It wasn’t quite a replay of the nervy Yitzhak Rabin-Yasser Arafat handshake of 1993, with Bill Clinton playing an amicable friend with hands outstretched in the middle. With George W Bush insisting that “these two men are personal friends of mine”, it was more like a visit to the marriage counsellor for Pervez Musharraf and Hamid Karzai. But it would have to do. The Pakistani and the Afghan leaders put on a display of studied control, holding a verbal ceasefire at the White House Rose Garden on Wednesday. But anybody who has been following the words of either Mr Musharraf or Mr Karzai could not have missed the crackle in the air. A day before the trilateral meeting, one could not help but detect dollops of irony when the Afghan President referred to his Pakistani counterpart as ‘my Brother Musharraf’. If there indeed was any irony involved, it definitely wasn’t detected by Mr Musharraf, who stated the following day, “If we carry on the course of accusations and counter-accusations, we will never achieve peace and we will never be brothers.” Ouch.
That the Pakistani-Afghan differences over cross-border movement of terrorists has spilled over to a more personal arena has been evident for some time. For every accusation by Mr Karzai that Pakistan is sheltering the Taliban in its tribal areas, there is the finger-wag from the General: look into your own bedroom and stop blaming your neighbour’s wife. As the host of the dinner, Mr Bush must have been relieved after the dessert plates and the coffee cups were taken away and George and Laura stood at the doorway of 1600 Pennsylvania Avenue waving their friends Godspeed. A day after all this bonhomie, Mr Musharraf says in New York that Osama bin Laden is hiding in Kunar. Kunar happens to be a province in Afghanistan. Ouch again.

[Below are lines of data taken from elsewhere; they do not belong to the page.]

(** * rope.base.taskhandle: cooperative cancellation and progress reporting

    A shallow embedding of [rope/base/taskhandle.py].  Python objects live in
    a heap addressed by references, so that the back-reference
    [JobSet.handle] and the list [TaskHandle.job_sets] alias the same
    objects, as they do in the source.  Every method is a computation in a
    state-and-exception monad over that heap. *)

From stdpp Require Import base tactics option list strings.
From Stdlib Require Import ZArith Lia.

Local Open Scope Z_scope.

(** ** Objects *)

(** A reference is the address of an object in the heap. *)
Abbreviation ref := nat.

(** Observers are zero-argument callables supplied by the client.  The model
    gives each one an identity, recorded in a call log whenever it is
    invoked, and a list of further observers that it registers on the
    notifying handle when it runs (the one effect on the handle that the
    source anticipates with [list(self.observers)]).  Observers that raise
    or that call back into the handle are the subject of [AnyObserver]
    below, where the body of an observer is any computation. *)
#[local] Unset Elimination Schemes.
Inductive Observer : Type :=
  | Obs (obs_id : nat) (obs_registers : list Observer).
#[local] Set Elimination Schemes.

Definition obs_id (o : Observer) : nat :=
  match o with Obs i _ => i end.

Definition obs_registers (o : Observer) : list Observer :=
  match o with Obs _ os => os end.

(** Fields of a [TaskHandle] instance, as assigned by [__init__]. *)
Record TaskHandleObj : Type := mkTaskHandle {
  th_name : string;
  interrupts : bool;
  stopped : bool;
  job_sets : list ref;
  observers : list Observer
}.

(** Fields of a [JobSet] instance, as assigned by [__init__].  [count] and
    [job_name] may hold [None]. *)
Record JobSetObj : Type := mkJobSet {
  handle : ref;
  name : string;
  count : option Z;
  done : Z;
  job_name : option string
}.

(** The four concrete classes of the module. *)
Inductive Obj : Type :=
  | OTaskHandle (th : TaskHandleObj)
  | OJobSet (js : JobSetObj)
  | ONullTaskHandle
  | ONullJobSet.

(** ** The world: heap and observer call log *)

Record World : Type := mkWorld {
  heap : list Obj;
  calls : list nat
}.

Definition empty_world : World := mkWorld [] [].

(** ** Exceptions and the method monad *)

Inductive exn : Type :=
  | InterruptedTaskError
  | TypeError
  | AttributeError.

Inductive outcome (A : Type) : Type :=
  | Return (a : A)
  | Raise (e : exn).
Arguments Return {A} a.
Arguments Raise {A} e.

(** A method call maps the world before to its outcome and the world after;
    a raised exception keeps the mutations made before it. *)
Definition M (A : Type) : Type := World → outcome A * World.

#[export] Instance M_ret : MRet M := λ A a w, (Return a, w).

#[export] Instance M_bind : MBind M := λ A B f m w,
  match m w with
  | (Return a, w') => f a w'
  | (Raise e, w') => (Raise e, w')
  end.

Definition raise {A} (e : exn) : M A := λ w, (Raise e, w).

Definition result {A} (m : M A) (w : World) : outcome A := (m w).1.
Definition after {A} (m : M A) (w : World) : World := (m w).2.

(** Allocation of a new object: the next free address. *)
Definition alloc (o : Obj) : M ref := λ w,
  (Return (length (heap w)), mkWorld (heap w ++ [o]) (calls w)).

(** Read and write of an object's state through a reference.  A reference
    held by a Python program always points to a live object; the failure
    branch keeps the definitions total. *)
Definition deref (r : ref) : M Obj := λ w,
  match heap w !! r with
  | Some o => (Return o, w)
  | None => (Raise AttributeError, w)
  end.

Definition put (r : ref) (o : Obj) (w : World) : World :=
  mkWorld (<[r := o]> (heap w)) (calls w).

Definition store (r : ref) (o : Obj) : M unit := λ w, (Return tt, put r o w).

(** Record one observer invocation. *)
Definition log_call (i : nat) : M unit := λ w,
  (Return tt, mkWorld (heap w) (calls w ++ [i])).

(** [for x in xs: body(x)] *)
Fixpoint for_each {A} (xs : list A) (body : A → M unit) : M unit :=
  match xs with
  | [] => mret tt
  | x :: xs' => body x ;; for_each xs' body
  end.

(** [self] seen as an instance of one class. *)
Definition self_TaskHandle (self : ref) : M TaskHandleObj :=
  o ← deref self;
  match o with
  | OTaskHandle th => mret th
  | _ => raise AttributeError
  end.

Definition self_JobSet (self : ref) : M JobSetObj :=
  o ← deref self;
  match o with
  | OJobSet js => mret js
  | _ => raise AttributeError
  end.

(** Field updates, written [self.f = v] in the source. *)
Definition set_stopped (b : bool) (th : TaskHandleObj) : TaskHandleObj :=
  mkTaskHandle (th_name th) (interrupts th) b (job_sets th) (observers th).

Definition set_job_sets (l : list ref) (th : TaskHandleObj) : TaskHandleObj :=
  mkTaskHandle (th_name th) (interrupts th) (stopped th) l (observers th).

Definition set_observers (l : list Observer) (th : TaskHandleObj) : TaskHandleObj :=
  mkTaskHandle (th_name th) (interrupts th) (stopped th) (job_sets th) l.

Definition set_count (c : option Z) (js : JobSetObj) : JobSetObj :=
  mkJobSet (handle js) (name js) c (done js) (job_name js).

Definition set_done (d : Z) (js : JobSetObj) : JobSetObj :=
  mkJobSet (handle js) (name js) (count js) d (job_name js).

Definition set_job_name (n : option string) (js : JobSetObj) : JobSetObj :=
  mkJobSet (handle js) (name js) (count js) (done js) n.

(** Assignment to attributes of [self]: [self.f = v], [self.f += v] and
    [self.f.append(v)] update the object in place. *)
Definition setattr_TaskHandle (self : ref)
    (f : TaskHandleObj → TaskHandleObj) : M unit :=
  th ← self_TaskHandle self;
  store self (OTaskHandle (f th)).

Definition setattr_JobSet (self : ref) (f : JobSetObj → JobSetObj) : M unit :=
  js ← self_JobSet self;
  store self (OJobSet (f js)).

(** ** Constructors: the [__init__] methods *)

Module Construct.

(** [TaskHandle(name, interrupts)] *)
Definition TaskHandle (name : string) (interrupts : bool) : M ref :=
  alloc (OTaskHandle (mkTaskHandle name interrupts false [] [])).

(** [JobSet(handle, name, count)] *)
Definition JobSet (handle : ref) (name : string) (count : option Z) : M ref :=
  alloc (OJobSet (mkJobSet handle name count 0 None)).

(** [NullTaskHandle()] *)
Definition NullTaskHandle : M ref := alloc ONullTaskHandle.

(** [NullJobSet()] *)
Definition NullJobSet : M ref := alloc ONullJobSet.

End Construct.

(** ** class TaskHandle *)

Module TaskHandle.
(* ===== verification/ReliableSend.v ===== *)
(** * The sending half of a reliable channel
      ([SendChannelReliable] of renet/src/channel/reliable.rs)

    State, operations and the properties of the operations: memory accounting,
    acknowledgements, and [get_packets_to_send] (byte budget, sequence numbers,
    resend times, sizes of the packets). *)

From S2P Require Import Prelude Octets Packet SliceConstructor.

Inductive UnackedMessage :=
  | Small (message : Bytes) (last_sent : option Z)
  | Sliced (message : Bytes) (num_slices num_acked_slices next_slice_to_send : Z)
      (acked : list bool) (last_sent : list (option Z)).

Record SendChannelReliable := mkSendReliable {
  sr_channel_id : Z;
  unacked_messages : gmap Z UnackedMessage;
  next_reliable_message_id : Z;
  resend_time : Z;
  sr_max_memory : Z;
  sr_memory : Z;
}.

(** [UnackedMessage::new_sliced]. *)
Definition new_sliced (payload : Bytes) : UnackedMessage :=
  let num_slices := div_ceil (len payload) SLICE_SIZE in
  Sliced payload num_slices 0 0 (vec_repeat false num_slices) (vec_repeat None num_slices).

(** [SendChannelReliable::new]. *)
Definition sr_new (channel_id resend_time max_memory_usage_bytes : Z) : SendChannelReliable :=
  mkSendReliable channel_id ∅ 0 resend_time max_memory_usage_bytes 0.

Definition sr_available_memory (self : SendChannelReliable) : out Z :=
  sub64 (sr_max_memory self) (sr_memory self).

Definition sr_can_send_message (self : SendChannelReliable) (size_bytes : Z) : out bool :=
  let! total := add64 size_bytes (sr_memory self) in
  Ret (total <=? sr_max_memory self).

Definition sr_set_unacked (self : SendChannelReliable) (m : gmap Z UnackedMessage) : SendChannelReliable :=
  mkSendReliable (sr_channel_id self) m (next_reliable_message_id self) (resend_time self)
    (sr_max_memory self) (sr_memory self).

Definition sr_set_memory (self : SendChannelReliable) (memory : Z) : SendChannelReliable :=
  mkSendReliable (sr_channel_id self) (unacked_messages self) (next_reliable_message_id self)
    (resend_time self) (sr_max_memory self) memory.

(** [SendChannelReliable::send_message]. *)
Definition sr_send_message (self : SendChannelReliable) (message : Bytes)
    : out (SendChannelReliable * result unit ChannelError) :=
  let! total := add64 (sr_memory self) (len message) in
  if sr_max_memory self <? total then Ret (self, Err ReliableChannelMaxMemoryReached)
  else
    let unacked_message :=
      if SLICE_SIZE <? len message then new_sliced message else Small message None in
    let! next := add64 (next_reliable_message_id self) 1 in
    Ret (mkSendReliable (sr_channel_id self)
           (<[next_reliable_message_id self := unacked_message]> (unacked_messages self))
           next (resend_time self) (sr_max_memory self) total, Ok tt).

(** [SendChannelReliable::process_message_ack]. *)
Definition sr_process_message_ack (self : SendChannelReliable) (message_id : Z) : out SendChannelReliable :=
  match unacked_messages self !! message_id with
  | None => Ret self
  | Some (Small payload _) =>
      let! memory := sub64 (sr_memory self) (len payload) in
      Ret (sr_set_memory (sr_set_unacked self (delete message_id (unacked_messages self))) memory)
  | Some (Sliced _ _ _ _ _ _) => Panic
  end.

(** [SendChannelReliable::process_slice_message_ack]. *)
Definition sr_process_slice_message_ack (self : SendChannelReliable) (message_id slice_index : Z)
    : out SendChannelReliable :=
  match unacked_messages self !! message_id with
  | None => Ret self
  | Some (Small _ _) => Panic
  | Some (Sliced message num_slices num_acked_slices next_slice_to_send acked last_sent) =>
      let! seen := vec_get acked slice_index in
      if seen then Ret self
      else
        let! acked := vec_set acked slice_index true in
        let! num_acked_slices := add64 num_acked_slices 1 in
        if num_acked_slices =? num_slices then
          let! memory := sub64 (sr_memory self) (len message) in
          Ret (sr_set_memory (sr_set_unacked self (delete message_id (unacked_messages self))) memory)
        else
          Ret (sr_set_unacked self
                 (<[message_id := Sliced message num_slices num_acked_slices next_slice_to_send acked last_sent]>
                    (unacked_messages self)))
  end.

(** ** [SendChannelReliable::get_packets_to_send] *)

(** The variables the loop mutates. *)
Record send_loop := mkSendLoop {
  sl_packets : list Packet;
  sl_small : list (Z * Bytes);
  sl_small_bytes : Z;
  sl_sequence : Z;
  sl_available : Z;
}.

But Mr Karzai, who did not have any book launch to attend this week, is enjoying the last chuckle. ‘Brother Musharraf’ has, since the White House meeting, managed to upset the usually ‘un-upsettable’ Canadians by asking them to stop whining about losing “four or five soldiers” in Afghanistan while Pakistanis manfully count their “500 coffins”.
And that is not all. In a television interview, the author of In The Line of Fire was asked how much bounty money the Pakistani government was paid by the CIA to deliver terrorists at its door. The fact that “the Government of Pakistan” was paid “prize money” is mentioned on page 237 of Mr Musharraf’s book. On denying that this was the case, he was asked whether he would like to ‘revise’ (read: correct) this in his book. To which, Islamabad’s magic realist squirmed and fumbled: “Yes.
I think that if it is written ‘Government of Pakistan’, yes... Certainly not the government, not the government... no Government of Pakistan hasn’t received anything.” If rumours are to be believed, Mr Karzai was last seen fiercely biting his lamb’s wool cap to stop a guffaw from spreading across the globe.